What a wonderful little pocket of people, I thought. They displayed a sincerity, a genuine desire for truth, that is hard to find these days.

My sister and I leaned against the wall, listening to them debate. I remembered my parents’ stories of coming to God—the way my mother describes her conversion with a look of earnestness. And I am jealous of my parents’ generation, now in their sixties, retiring, becoming grandparents. They feel lost in the political climate. But their sense of loss comes from knowing what there was to lose. My generation feels no sense of loss, and no sense of God.

According to recent studies, Generation Zers are more likely to feel hopeless and depressed than Millennials in America. Many feel unheard, misunderstood, unloved. Our hearts are gone, as well as our sense of wonder. Without wonder, how does faith grow?

C. S. Lewis anticipated this destruction of the human heart in the 1950s. In “Men Without Chests,” he writes that “we remove[d] the organ” altogether. “No emotion is, in itself, a judgement . . . all emotions and sentiments are alogical. . . . The very possibility of a sentiment being reasonable—or even unreasonable—has been excluded from the outset.” Rationalists have murdered the heart and replaced it with the mind. I remember reading this passage in college and thinking nothing of it. Now I see the awful philosophy everywhere—in everyone, and in me, too.
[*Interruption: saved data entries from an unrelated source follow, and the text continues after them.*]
Lemma move_pane_to_new_tab_method x new :
  ws_method c [new] [] (Workspace.move_pane_to_new_tab x new).
Proof.
  intros w Hw. destruct (ws_inv_active_position _ _ Hw) as (i & t & Hi & Hl & _).
  unfold Workspace.move_pane_to_new_tab. exec_unfold. rewrite Hi.
  pose proof (in_tab_take x i w t Hw Hl) as Hcases.
  destruct (Workspace.in_tab _ _ _) as [p w'|e w'|]; [|subst w'; auto with rterm|done].
  destruct Hcases as (Hw' & Hid & Htids & Hp & Hpids).
  destruct (new_tab_single new (Pane.with_split None p) eq_refl)
    as (u & [= Hnew] & Hu & Hui & Hup & _). rewrite Hnew.
  destruct (add_tab_method u (tab_inv_weaken _ _ Hui) w' Hw') as [Hw'' (Hid' & Ht' & Hp')].
  split; [done|]. split_and!; [congruence|by rewrite <- Htids, <- Hu|].
  etrans; [exact Hp'|]. rewrite app_nil_r, <- Hpids. unfold tab_pane_ids.
  rewrite Hup. simpl. rewrite Hp. by rewrite Permutation_app_comm.
Qed.

Lemma move_pane_to_new_window_spec x wid new w :
  ws_inv c w →
  match Workspace.move_pane_to_new_window x wid new w with
  | Ok p w' => ws_inv c w' ∧ ws_step [] [] w w' ∧ tab_inv true (pending_tab p) ∧
               tab_pane_ids (pending_tab p) = [x] ∧ x ∈ ws_pane_ids w ∧
               pending_id p = wid ∧ pending_workspace_id p = ws_id w ∧
               tab_id (pending_tab p) = new
  | Err _ w' => w' = w
  | Panic => False
  end.
Proof.
  intros Hw. destruct (ws_inv_active_position _ _ Hw) as (i & t & Hi & Hl & _).
  unfold Workspace.move_pane_to_new_window. exec_unfold. rewrite Hi.
  pose proof (in_tab_take x i w t Hw Hl) as Hcases.
  destruct (Workspace.in_tab _ _ _) as [p w'|e w'|]; [|done|done].
  destruct Hcases as (Hw' & Hid & Htids & Hp & Hpids).
  destruct (new_tab_single new (Pane.with_split None p) eq_refl)
    as (u & [= Hnew] & Hu & Hui & Hup & _). rewrite Hnew.
  split_and!; try done; simpl.
  - split_and!; [done|by rewrite Htids, app_nil_r|].
    rewrite app_nil_r, <- Hpids. by apply submseteq_cons.
  - unfold tab_pane_ids. rewrite Hup. simpl. by rewrite Hp.
  - rewrite <- Hpids. set_solver.
Qed.

End methods.
(* ===== verification/ShellTransfer.v ===== *)
(** Operations of the shell outside [apply_action]: construction, snapshots,
    duplication, detaching and importing tabs, pending windows and the
    rescaling of all splits. *)
From S2P Require Import Prelude Text Launch Pane SplitGeometry Tab Snapshot Workspace Shell.
From S2P Require Import TabFacts TabLayout SnapshotFacts WorkspaceFacts ShellFacts.
From S2P Require Import ShellNames ShellSafety.

(** ** Remapping identifiers *)

Section remap.
  Context (m : gmap PaneId PaneId).

Lemma remap_Some {S} x y (s : S) : m !! x = Some y → remap m x s = Ok y s.
Proof. intros Hx. unfold remap. by rewrite Hx. Qed.

Lemma remap_order_spec {S} l (s : S) :
  match remap_order m l s with
  | Ok l' s' => s' = s ∧ Forall2 (λ x y, m !! x = Some y) l l'
  | Err _ s' => s' = s ∧ ∃ x, x ∈ l ∧ m !! x = None
  | Panic => False
  end.
Proof.
  induction l as [|x l IH]; simpl; [done|]. unfold remap. exec_unfold.
  case_inner Hx; [|split; [done|]; exists x; split; [set_solver|done]].
  destruct (remap_order m l s); [|destruct IH as (-> & y & ? & ?); split; [done|exists y; set_solver]|done].
  destruct IH as [-> IH]. split; [done|]. by constructor.
Qed.

(** What one pane becomes. *)
Definition pane_remapped (p q : Pane) : Prop :=
  m !! pane_id p = Some (pane_id q) ∧ pane_launch q = pane_launch p ∧
  match pane_split p, pane_split q with
  | Some sp, Some sq => m !! source_pane sp = Some (source_pane sq) ∧
      direction sq = direction sp ∧ source_size_delta sq = source_size_delta sp
  | None, None => True
  | _, _ => False
  end.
The soul, miracles, the supernatural—there’s little room for them in a rationalistic world.

At one point, an older woman in a red shirt spoke up. “I’ve been thinking a lot about this recently,” she said, looking at everybody thoughtfully. “I have a thirteen-month-old granddaughter, and she just . . . she amazes me. I mean, to think, that—that she never existed. There was a certain point that she didn’t exist. It’s all of us. There was a point in time when we literally didn’t exist.”

“Right,” the author said. Regardless of what one might believe about how the world was created, when it comes to our existence, “there’s such a wonder there. And a faith.”

The gray-haired man with the glasses looked up. “Yes. I agree. That’s wonderful. What a good ending,” he said, looking at the author. “That’s what you and I agree on.” 

There were happy murmurs as the intellectual journey they’d been on together drew to a close.

My sister and I wandered away. The world seemed renewed in some way. Every little trace of cynicism in me vanished, as though it was never even real. What seemed real was the faith and yearning for truth I saw in the eyes of those middle-aged people.

I wish my understanding of God came from some revelation in the middle of a storm, like John Newton, who in a single moment felt the presence of God overtake his heart and change it. Instead, my journey of faith has been a process of knocking down every single rational barrier that stands between my soul and faith itself. Faith is so hard for people my age.

The winter air was frigid when my sister and I left the museum. But the discussion and fellowship I’d just witnessed warmed me. It felt like finding gold in my pocket. There are still people of faith, and a whole other world outside of this one. I smiled to myself: Thank God for that.

Fiona Lacey is a teacher in Frederick, Maryland.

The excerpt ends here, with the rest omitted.